Une pointe d'accent avec les gens du cru,

Un détour insolite et parfois loin des foules,

Font de moi ce touriste aux intérêts accrus,

Pour des sentiers peu pris que mes petits pas foulent...

Car l'exode, pour moi...  le profil du terroir,

S'apprécie, "ô" combien !... logeant en chambre d'hôte.

C'est bien chez l'habitant  que l'on voit  les miroirs

Des us et traditions jouant sans fausse note.

 

Tant de soif pour savoir et pour tant découvrir

Que toute architecture ou monument illustre,

Est source d'insolite et relent de plaisir...

Et que, chez moi aussi, l'inattendu s'incruste.

 

Lors... las d'admirer  trop, vient la comparaison :

Je dénigre, en taquin, leurs beautés pour les nôtres !

Et redeviens chauvin, bien plus que de raison,

Donc... pense à mon retour qui se veut  "bon apôtre",

Avec pour tout bagage, un brin de souvenir :

Partir se requinquer, puis... gaiement... revenir !

 

JP F. Sitting Bull

Brassens la cigale était une fourmi

Brassens la cigale était une fourmi

 

 

Brassens la cigale, c’était une fourmi,

S’il n’aimait le travail, lui, renard à demi,

C’était un rat du chant qui affûtait sa plume.

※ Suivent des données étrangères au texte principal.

(* ===== verification/OwnerCredsSpec.v ===== *)
(** * What scripts/check-owner-credential-readers.py promises

    The reads and the powers that the guard finds, against the meaning of typed
    RBAC rules, and what a clean run says of the allowlist. *)
From S2P Require Import Prelude PyStr PyVal Rbac Regex OwnerCreds.
From Stdlib Require Import Ascii.

Definition rules_val (rules : list policy_rule) : val := VList (policy_rule_val <$> rules).

(** ** Reads *)

Lemma lists_computes (r : policy_rule) field (l : list string) x :
  get (policy_rule_val r) field = Ok (strs l) →
  computes (lists (policy_rule_val r) field x) (covers l x).
Proof.
  intros H. unfold lists. rewrite H. cbn [rbind]. rewrite por_strs. unfold orR.
  apply computes_or; intros; apply str_in_strs.
Qed.

(** The rule lets its holder use [verb] on the Secret, or on each Secret. *)
Definition reads_secret (r : policy_rule) (verb : string) (name : option string) : Prop :=
  covers (pr_groups r) "" ∧ covers (pr_resources r) "secrets" ∧ covers (pr_verbs r) verb ∧
  covers_name (pr_names r) name.

Lemma rule_allows_computes (r : policy_rule) verb name :
  computes (rule_allows (policy_rule_val r) verb name) (reads_secret r verb name).
Proof.
  unfold rule_allows, reads_secret.
  apply computes_guard; [by apply lists_computes|intros _].
  apply computes_guard; [by apply lists_computes|intros _].
  apply computes_guard; [by apply lists_computes|intros _].
  change (get (policy_rule_val r) "resourceNames") with (Ok (strs (pr_names r))).
  cbn [rbind]. rewrite truthy_strs.
  destruct (pr_names r) as [|n ns]; cbn [nonempty negb].
  { apply computes_Ok. unfold covers_name. tauto. }
  destruct name as [m|].
  - eapply computes_iff; [|apply str_in_strs]. unfold covers_name. naive_solver.
  - apply computes_Ok. unfold covers_name. naive_solver.
Qed.

Lemma any_rule_computes (rules : list policy_rule) verb name :
  computes (any_rule (rules_val rules) (λ r, rule_allows r verb name))
           (∃ r, r ∈ rules ∧ reads_secret r verb name).
Proof.
  unfold any_rule. cbn [py_iter rules_val rbind]. rewrite anyM_fmap. apply computes_anyM.
  intros. apply rule_allows_computes.
Qed.

(** A rule without names reads each Secret: [None] covers no less. *)
Lemma reads_each (r : policy_rule) verb name : reads_secret r verb None → reads_secret r verb (Some name).
Proof. unfold reads_secret, covers_name. naive_solver. Qed.

(** [held_reads] finds each read, and returns without an exception. *)
Lemma held_reads_yields owner (rules : list policy_rule) :
  yields (held_reads owner (rules_val rules)) (λ x, ∃ verb, verb ∈ READ_VERBS ∧
    ((∃ r, r ∈ rules ∧ reads_secret r verb None) ∧ x = cat [verb; " secrets"] ∨
     ¬ (∃ r, r ∈ rules ∧ reads_secret r verb None) ∧
     ∃ name, name ∈ owner ∧ (∃ r, r ∈ rules ∧ reads_secret r verb (Some name)) ∧ x = cat [verb; " "; name])).
Proof.
  apply yields_flatM. intros verb _. apply yields_else; [apply any_rule_computes|intros _].
  apply yields_flatM. intros name _. apply yields_when, any_rule_computes.
Qed.

(** ** The readers of a render *)

Lemma concat2_fst {A B} (l : list (list A * list B)) x :
  x ∈ (concat2 l).1 ↔ ∃ p, p ∈ l ∧ x ∈ p.1.
Proof.
  cbn. rewrite elem_of_concat. split.
  - intros (k & (p & -> & Hp)%list_elem_of_fmap & Hx). by exists p.
  - intros (p & Hp & Hx). exists p.1. split; [|done]. apply list_elem_of_fmap. by exists p.
Qed.
Lemma concat2_snd {A B} (l : list (list A * list B)) x :
  x ∈ (concat2 l).2 ↔ ∃ p, p ∈ l ∧ x ∈ p.2.
Proof.
  cbn. rewrite elem_of_concat. split.
  - intros (k & (p & -> & Hp)%list_elem_of_fmap & Hx). by exists p.
  - intros (p & Hp & Hx). exists p.2. split; [|done]. apply list_elem_of_fmap. by exists p.
Qed.

(** The elements of the first list of a loop of pairs of lists *)
Lemma mapR_concat2 {A B C} (f : A → result (list B * list C)) l k x :
  mapR f l = Ok k → x ∈ (concat2 k).1 ↔ ∃ a r, a ∈ l ∧ f a = Ok r ∧ x ∈ r.1.
Proof.
  intros H. rewrite concat2_fst. split.
  - intros (r & Hr & Hx). destruct (mapR_elem _ _ _ _ H Hr) as (a & Ha & Hf). by exists a, r.
  - intros (a & r & Ha & Hf & Hx). destruct (mapR_elem_2 _ _ _ _ H Ha) as (r' & Hr & Hf').
    exists r'. split; [done|]. congruence.
Qed.

(** The binding [d] gives the rules of its role to the ServiceAccount [sa],
    in the namespace [bns], or in each one when it is [VNone]. *)
Inductive binds (default_ns : val) (rs : roles) (d : val) : val → val → string → Prop :=
  | Binds bns rules ss s sa :
      in_tuple (fld d "kind") ["RoleBinding"; "ClusterRoleBinding"] = true →
      binding_ns (fld d "kind") d default_ns = Ok bns →
      find_rules rs (por (fld d "roleRef") (VDict [])) bns = Ok (Some rules) →
      get_list d "subjects" = Ok ss → s ∈ ss → fld s "kind" = VStr "ServiceAccount" →
      subject_account s bns default_ns = Ok sa →
      binds default_ns rs d bns rules sa.

Definition in_release (bns : val) : Prop := bns = VNone ∨ bns = VStr NS.

Lemma in_release_spec bns : negb (is_none bns) && negb (py_eq bns (VStr NS)) = false ↔ in_release bns.
Proof.
  unfold in_release. rewrite andb_false_iff, !negb_false_iff, py_eq_str_r.
  by destruct bns; naive_solver.
Qed.

Lemma subject_reads_elem dns kind d bns held s res sa x :
  subject_reads dns kind d bns held s = Ok res →
  (sa, x) ∈ res.1 ↔
  fld s "kind" = VStr "ServiceAccount" ∧ subject_account s bns dns = Ok sa ∧ x ∈ held.
Proof.
  unfold subject_reads. intros (sk & ->%get_Ok & H)%bind_Ok.
  destruct (py_eq (fld s "kind") (VStr "Group")) eqn:Eg.
  { apply py_eq_str_r in Eg as ->. ok_case; cbn; set_solver. }
  destruct (py_eq (fld s "kind") (VStr "ServiceAccount")) eqn:Es.
  - apply py_eq_str_r in Es as ->. cbn in H. apply bind_Ok in H as (subj & -> & H). injection H as <-.
    cbn. rewrite list_elem_of_fmap. split.
    + by intros (y & [= -> ->] & Hy).
    + intros (_ & [= ->] & Hx). by exists x.
  - injection H as <-. cbn. split; [by intros ?%elem_of_nil|]. intros (E & _).
    by rewrite E in Es.
Qed.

Et du levé du coq, dans l’aurore ou la brume,

Cette tortue habile avait bien du ressort,

Pas du tout un héron qui dédaignait son sort…

 

Brassens la cigale, c’était donc fine mouche,

Ses doigts sur un clavier, il était sur la touche,

Toujours loin du troupeau, pas loup, pas même agneau,

Mais qui par son ramage eut égard au "corps beau" !

Il était homme "à fable" : une cane, un gorille,

Une grive un beau jour, sur sa tête, atterrie…

 

Brassens la cigale, c’était l’œil du faucon,

Son regard indulgent : sommes-nous vrais ou faux cons ?

Distant pour un lion, respectueux pour l’âne

Et pour tout animal tel les hôtes de Jeanne…

Pour la rime ou l’écho avait son perroquet,

Il sublimait les chats, taquinait les roquets.

 

Brassens la cigale, c’était le hibou sage,

Philosophe sans l’être en pigeon de passage,

S’il se voulait penseur, c’est en simplicité

Qu’il déposait ses vers sans les expliciter.

Le monde végétal, le monde dit sauvage,

D’Esope à La Fontaine, un "ours" dans leur sillage.

 

Brassens la cigale, c’était un cachalot ;

La femme une déesse, ondine en pédalo,

Tantôt Grâce ou Furie, Erato, Mélusine,

Le grillon du foyer, mais pas dans sa cuisine…

Gloire à Blonde Chenille, ailes de papillon,

Qui le fit rossignol de nos microsillons.